▶ _Records provided_:
========

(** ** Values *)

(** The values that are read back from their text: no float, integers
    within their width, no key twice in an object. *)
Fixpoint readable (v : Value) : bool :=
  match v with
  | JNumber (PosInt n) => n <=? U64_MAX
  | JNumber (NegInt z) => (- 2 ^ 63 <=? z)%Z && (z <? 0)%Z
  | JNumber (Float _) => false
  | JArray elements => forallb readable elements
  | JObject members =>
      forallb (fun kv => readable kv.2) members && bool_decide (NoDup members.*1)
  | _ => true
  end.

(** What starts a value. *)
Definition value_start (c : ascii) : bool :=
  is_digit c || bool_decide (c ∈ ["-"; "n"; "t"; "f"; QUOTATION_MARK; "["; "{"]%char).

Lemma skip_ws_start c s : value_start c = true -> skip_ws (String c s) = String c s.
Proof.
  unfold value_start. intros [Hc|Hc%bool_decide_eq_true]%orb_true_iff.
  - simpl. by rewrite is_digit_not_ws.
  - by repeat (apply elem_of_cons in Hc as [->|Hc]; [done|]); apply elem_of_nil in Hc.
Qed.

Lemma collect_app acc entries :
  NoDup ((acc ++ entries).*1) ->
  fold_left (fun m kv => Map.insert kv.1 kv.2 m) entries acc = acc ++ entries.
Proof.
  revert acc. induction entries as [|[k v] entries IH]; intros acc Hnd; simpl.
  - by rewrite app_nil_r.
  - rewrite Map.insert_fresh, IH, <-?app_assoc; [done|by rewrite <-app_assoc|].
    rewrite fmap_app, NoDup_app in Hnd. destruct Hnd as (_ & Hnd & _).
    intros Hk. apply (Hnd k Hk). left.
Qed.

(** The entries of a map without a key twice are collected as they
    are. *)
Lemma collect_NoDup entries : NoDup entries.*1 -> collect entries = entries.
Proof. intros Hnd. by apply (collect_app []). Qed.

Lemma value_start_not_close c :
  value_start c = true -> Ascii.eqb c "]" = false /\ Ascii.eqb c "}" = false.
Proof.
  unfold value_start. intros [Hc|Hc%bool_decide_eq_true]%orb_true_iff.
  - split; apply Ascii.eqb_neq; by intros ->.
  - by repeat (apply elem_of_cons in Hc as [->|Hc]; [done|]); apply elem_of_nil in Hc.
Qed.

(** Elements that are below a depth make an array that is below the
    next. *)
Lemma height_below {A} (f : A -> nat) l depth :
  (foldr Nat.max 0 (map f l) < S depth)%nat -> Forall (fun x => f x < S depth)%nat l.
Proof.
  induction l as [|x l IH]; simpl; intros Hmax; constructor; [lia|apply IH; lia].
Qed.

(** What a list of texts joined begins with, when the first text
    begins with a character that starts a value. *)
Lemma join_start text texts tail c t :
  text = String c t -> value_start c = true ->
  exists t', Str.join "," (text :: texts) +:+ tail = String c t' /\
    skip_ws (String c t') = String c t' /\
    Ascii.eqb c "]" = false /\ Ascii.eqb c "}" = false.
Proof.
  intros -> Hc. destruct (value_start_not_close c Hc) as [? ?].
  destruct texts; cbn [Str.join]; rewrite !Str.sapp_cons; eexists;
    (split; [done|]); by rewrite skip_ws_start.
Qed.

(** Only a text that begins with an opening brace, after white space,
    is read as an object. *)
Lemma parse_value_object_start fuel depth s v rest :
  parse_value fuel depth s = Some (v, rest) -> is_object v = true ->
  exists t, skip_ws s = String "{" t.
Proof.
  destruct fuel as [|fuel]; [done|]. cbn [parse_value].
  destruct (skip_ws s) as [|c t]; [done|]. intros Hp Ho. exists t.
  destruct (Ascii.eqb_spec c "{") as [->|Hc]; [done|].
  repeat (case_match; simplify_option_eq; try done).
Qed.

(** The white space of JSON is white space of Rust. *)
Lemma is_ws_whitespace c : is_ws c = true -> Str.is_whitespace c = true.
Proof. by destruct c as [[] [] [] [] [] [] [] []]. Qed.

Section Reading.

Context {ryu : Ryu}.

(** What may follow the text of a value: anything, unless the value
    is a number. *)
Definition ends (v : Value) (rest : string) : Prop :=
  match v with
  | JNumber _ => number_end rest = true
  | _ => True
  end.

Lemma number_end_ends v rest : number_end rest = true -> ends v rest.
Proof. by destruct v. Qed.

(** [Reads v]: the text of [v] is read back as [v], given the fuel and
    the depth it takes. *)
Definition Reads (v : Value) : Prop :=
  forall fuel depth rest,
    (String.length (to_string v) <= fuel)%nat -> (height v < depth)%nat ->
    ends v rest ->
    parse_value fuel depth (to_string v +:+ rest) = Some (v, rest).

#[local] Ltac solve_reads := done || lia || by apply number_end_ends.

========

▶ _Directions_:
Everything above from the line containing "- simpl. by rewrite is_digit_not_ws." through the line containing "rewrite fmap_app, NoDup_app" must be copied exactly. Nothing outside that range belongs in the answer.

▶ _Response to this exercise_:
  - simpl. by rewrite is_digit_not_ws.
  - by repeat (apply elem_of_cons in Hc as [->|Hc]; [done|]); apply elem_of_nil in Hc.
Qed.

Lemma collect_app acc entries :
  NoDup ((acc ++ entries).*1) ->
  fold_left (fun m kv => Map.insert kv.1 kv.2 m) entries acc = acc ++ entries.
Proof.
  revert acc. induction entries as [|[k v] entries IH]; intros acc Hnd; simpl.
  - by rewrite app_nil_r.
  - rewrite Map.insert_fresh, IH, <-?app_assoc; [done|by rewrite <-app_assoc|].
    rewrite fmap_app, NoDup_app in Hnd. destruct Hnd as (_ & Hnd & _).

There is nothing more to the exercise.